● Exercise:
Search the entries below for the word "envAuthClientSecret" and copy each line that has it.

● Listed entries:
(* ===== verification/TfConfig.v ===== *)
(** * TfConfig: the configuration of the Terraform runner

    Models tf-block-runner/tfrun/config.go: reading the configuration file,
    the environment variables that override it, the private key file, and the
    validation that polling mode depends on. The operating system and the
    YAML parser are arguments. *)

From S2P Require Import Prelude MeshAuth.

(** The parts of the operating system the configuration reads. *)
Record OS := mkOS {
  os_LookupEnv : string → option string;
  os_ReadFile : string → result string;
}.

Definition os_Getenv (os : OS) (key : string) : string := default "" (os_LookupEnv os key).

Record RunApiConfig := mkRunApiConfig {
  api_Url : string;
  api_User : string;
  api_Password : string;
  api_ClientId : string;
  api_ClientSecret : string;
}.

Record TfRunnerConfig := mkTfRunnerConfig {
  TfCommandTimeoutMins : Z;
  TfParentWorkingDir : string;
  TfInstallDir : string;
  RunApiBackend : RunApiConfig;
  SkipHostKeyValidation : bool;
  PrivateKey : string;
  PrivateKeyFile : string;
  WsTimeoutMins : Z;
  InitTimeoutMins : Z;
  RunnerUuid : string;
}.

Definition zeroConfig : TfRunnerConfig :=
  mkTfRunnerConfig 0 "" "" (mkRunApiConfig "" "" "" "" "") false "" "" 0 0 "".

Definition set_RunApiBackend (v : RunApiConfig) (c : TfRunnerConfig) : TfRunnerConfig :=
  mkTfRunnerConfig (TfCommandTimeoutMins c) (TfParentWorkingDir c) (TfInstallDir c) v
    (SkipHostKeyValidation c) (PrivateKey c) (PrivateKeyFile c) (WsTimeoutMins c)
    (InitTimeoutMins c) (RunnerUuid c).
Definition set_PrivateKey (v : string) (c : TfRunnerConfig) : TfRunnerConfig :=
  mkTfRunnerConfig (TfCommandTimeoutMins c) (TfParentWorkingDir c) (TfInstallDir c)
    (RunApiBackend c) (SkipHostKeyValidation c) v (PrivateKeyFile c) (WsTimeoutMins c)
    (InitTimeoutMins c) (RunnerUuid c).
Definition set_PrivateKeyFile (v : string) (c : TfRunnerConfig) : TfRunnerConfig :=
  mkTfRunnerConfig (TfCommandTimeoutMins c) (TfParentWorkingDir c) (TfInstallDir c)
    (RunApiBackend c) (SkipHostKeyValidation c) (PrivateKey c) v (WsTimeoutMins c)
    (InitTimeoutMins c) (RunnerUuid c).
Definition set_RunnerUuid (v : string) (c : TfRunnerConfig) : TfRunnerConfig :=
  mkTfRunnerConfig (TfCommandTimeoutMins c) (TfParentWorkingDir c) (TfInstallDir c)
    (RunApiBackend c) (SkipHostKeyValidation c) (PrivateKey c) (PrivateKeyFile c)
    (WsTimeoutMins c) (InitTimeoutMins c) v.

(** The [meshapi.AuthProvider] values [NewAuthProvider] can return; [None]
    stands for the nil interface. *)
Inductive ConfiguredAuth :=
| ApiKeyProvider (a : ApiKeyAuth)
| BasicProvider (a : BasicAuth).

#[export] Instance ConfiguredAuth_AuthHeader : AuthProvider ConfiguredAuth := λ env p,
  match p with
  | ApiKeyProvider a => let '(h, a) := AuthHeader env a in (h, ApiKeyProvider a)
  | BasicProvider a => let '(h, a) := AuthHeader env a in (h, BasicProvider a)
  end.

Definition nonEmpty (s : string) : bool := bool_decide (s ≠ "").

Definition NewAuthProvider (c : RunApiConfig) : option ConfiguredAuth :=
  if nonEmpty (api_ClientId c) && nonEmpty (api_ClientSecret c)
  then Some (ApiKeyProvider (NewApiKeyAuth (api_Url c) (api_ClientId c) (api_ClientSecret c)))
  else if nonEmpty (api_User c) && nonEmpty (api_Password c)
  then Some (BasicProvider (mkBasicAuth (api_User c) (api_Password c)))
  else None.

Definition defaultConfigFile := "runner-config.yml".
Definition defaultPrivateKeyFile := "runner-private.pem".
Definition envConfigFile := "RUNNER_CONFIG_FILE".
Definition envRunnerUuid := "RUNNER_UUID".
Definition envApiUrl := "RUNNER_API_URL".
Definition envAuthUsername := "RUNNER_API_USERNAME".
Definition envAuthPassword := "RUNNER_API_PASSWORD".
Definition envAuthClientId := "RUNNER_API_CLIENT_ID".
Definition envAuthClientSecret := "RUNNER_API_CLIENT_SECRET".
Definition envPrivateKeyFile := "RUNNER_PRIVATE_KEY_FILE".
Definition envExecutionMode := "EXECUTION_MODE".
Definition envRunJsonFilePath := "RUN_JSON_FILE_PATH".

Section Config.
Context (os : OS).

(** [if v := os.Getenv(key); v != "" { field = v }]. *)
Definition override (key current : string) : string :=
  let v := os_Getenv os key in if decide (v = "") then current else v.

Definition applyEnvVars (c : TfRunnerConfig) : TfRunnerConfig :=
  let c := set_RunnerUuid (override envRunnerUuid (RunnerUuid c)) c in
  let b := RunApiBackend c in
  let c := set_RunApiBackend
    (mkRunApiConfig (override envApiUrl (api_Url b))
       (override envAuthUsername (api_User b)) (override envAuthPassword (api_Password b))
       (override envAuthClientId (api_ClientId b))
       (override envAuthClientSecret (api_ClientSecret b))) c in
  let privateKeyFile := os_Getenv os envPrivateKeyFile in
  if decide (privateKeyFile ≠ "") then set_PrivateKeyFile privateKeyFile c
  else if decide (PrivateKeyFile c = "") then set_PrivateKeyFile defaultPrivateKeyFile c
  else c.

Definition applyPrivateKeyFile (path : string) (c : TfRunnerConfig) : TfRunnerConfig :=
  if decide (path = "") then c
  else match os_ReadFile os path with
  | Ok keyData => set_PrivateKey keyData c
  | Err _ => c
  end.

Definition isSingleRunMode : bool := bool_decide (os_Getenv os envExecutionMode = "single-run").

Definition validateAuthConfig (config : TfRunnerConfig) : option error :=
  let b := RunApiBackend config in
  let hasCompleteBasicAuth := nonEmpty (api_User b) && nonEmpty (api_Password b) in
  let hasCompleteApiKeyAuth := nonEmpty (api_ClientId b) && nonEmpty (api_ClientSecret b) in
  if isSingleRunMode then
    if decide (os_Getenv os envRunJsonFilePath = "")
    then Some (errNew "RUN_JSON_FILE_PATH environment variable is required in single-run mode")
    else None
  else if negb hasCompleteBasicAuth && negb hasCompleteApiKeyAuth
  then Some (errNew ("authentication required in polling mode: set either user+password " +:+
                     "(Basic auth) or clientId+clientSecret (API key auth)"))
  else None.

Definition validateRunnerUuid (config : TfRunnerConfig) : option error :=
  if decide (RunnerUuid config = "")
  then Some (errNew ("runnerUuid is required and must not be empty. " +:+
                     "Set it via RUNNER_UUID environment variable or runner-config.yml"))
  else None.

(** [yamlUnmarshal] decodes a file on top of the current configuration. *)
Definition ReadConfig (yamlUnmarshal : string → TfRunnerConfig → result TfRunnerConfig)
    (AppConfig : TfRunnerConfig) : result TfRunnerConfig :=
  let configPath := cmpOr (os_Getenv os envConfigFile) defaultConfigFile in
  c ← match os_ReadFile os configPath with
      | Err e => if errors_Is isNotExist e then Ok AppConfig else Err e
      | Ok fileData => yamlUnmarshal fileData AppConfig
      end;
  let c := applyEnvVars c in
  let c := applyPrivateKeyFile (PrivateKeyFile c) c in
  match validateAuthConfig c with
  | Some e => Err e
  | None => match validateRunnerUuid c with Some e => Err e | None => Ok c end
  end.

(** ** Properties *)

Lemma nonEmpty_true s : nonEmpty s = true ↔ s ≠ "".
Proof. unfold nonEmpty. apply bool_decide_eq_true. Qed.

Lemma NewAuthProvider_is_Some c :
  is_Some (NewAuthProvider c) ↔
  (nonEmpty (api_ClientId c) && nonEmpty (api_ClientSecret c)) ||
  (nonEmpty (api_User c) && nonEmpty (api_Password c)) = true.
Proof.
  unfold NewAuthProvider.
  destruct (_ && _); [simpl; naive_solver|]. destruct (_ && _); simpl; [naive_solver|].
  split; [by intros [??]|done].
Qed.

Lemma ReadConfig_inv yaml app c :
  ReadConfig yaml app = Ok c →
  validateAuthConfig c = None ∧ validateRunnerUuid c = None ∧
  ∃ c0, c = applyPrivateKeyFile (PrivateKeyFile (applyEnvVars c0)) (applyEnvVars c0).
Proof.
  unfold ReadConfig. intros Hr.
  match type of Hr with mbind _ ?r = _ => destruct r as [c0|e] end; [|done].
  simpl in Hr. repeat case_match; simplify_eq. eauto.
Qed.

(** A configuration that [ReadConfig] accepts always has a runner UUID,
    and in polling mode it always yields an auth provider, so the API client
    never runs without credentials; in single-run mode the run file is set. *)
Theorem ReadConfig_authenticated
    (yaml : string → TfRunnerConfig → result TfRunnerConfig) (app c : TfRunnerConfig)
    (Hr : ReadConfig yaml app = Ok c) :
  RunnerUuid c ≠ "" ∧
  (isSingleRunMode = false → is_Some (NewAuthProvider (RunApiBackend c))) ∧
  (isSingleRunMode = true → os_Getenv os envRunJsonFilePath ≠ "").
Proof.
  apply ReadConfig_inv in Hr as (Ha & Hu & _).
  unfold validateRunnerUuid in Hu. case_decide; [done|].
  unfold validateAuthConfig in Ha. split; [done|].
  destruct isSingleRunMode; [by case_decide|]. split; [|done]. intros _.
  apply NewAuthProvider_is_Some.
  by destruct (nonEmpty (api_ClientId _) && _), (nonEmpty (api_User _) && _).
Qed.

Lemma override_set key current v :
  os_LookupEnv os key = Some v → v ≠ "" → override key current = v.
Proof. unfold override, os_Getenv. intros -> ?. simpl. by rewrite decide_False. Qed.

Lemma override_unset key current :
  os_Getenv os key = "" → override key current = current.
Proof. unfold override. intros ->. by rewrite decide_True. Qed.
End Config.

(** [ReadConfig] run with API-key variables in the environment and no files. *)
Definition exampleOS : OS :=
  mkOS (λ k, (list_to_map [("RUNNER_UUID", "u-1"); ("RUNNER_API_CLIENT_ID", "id");
                           ("RUNNER_API_CLIENT_SECRET", "secret")] : gmap string string) !! k)
       (λ p, Err (errNotExist p)).

Lemma ReadConfig_authenticated_witness :
  ∃ c, ReadConfig exampleOS (λ _ c, Ok c) zeroConfig = Ok c ∧ RunnerUuid c = "u-1" ∧
       is_Some (NewAuthProvider (RunApiBackend c)).
Proof.
  eexists. split; [vm_compute; reflexivity|]. split; [vm_compute; reflexivity|].
  refine (proj1 (proj2 (ReadConfig_authenticated exampleOS (λ _ c, Ok c) zeroConfig _ _)) _);
    vm_compute; reflexivity.
Defined.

● Answer:
Definition envAuthClientSecret := "RUNNER_API_CLIENT_SECRET".
       (override envAuthClientSecret (api_ClientSecret b))) c in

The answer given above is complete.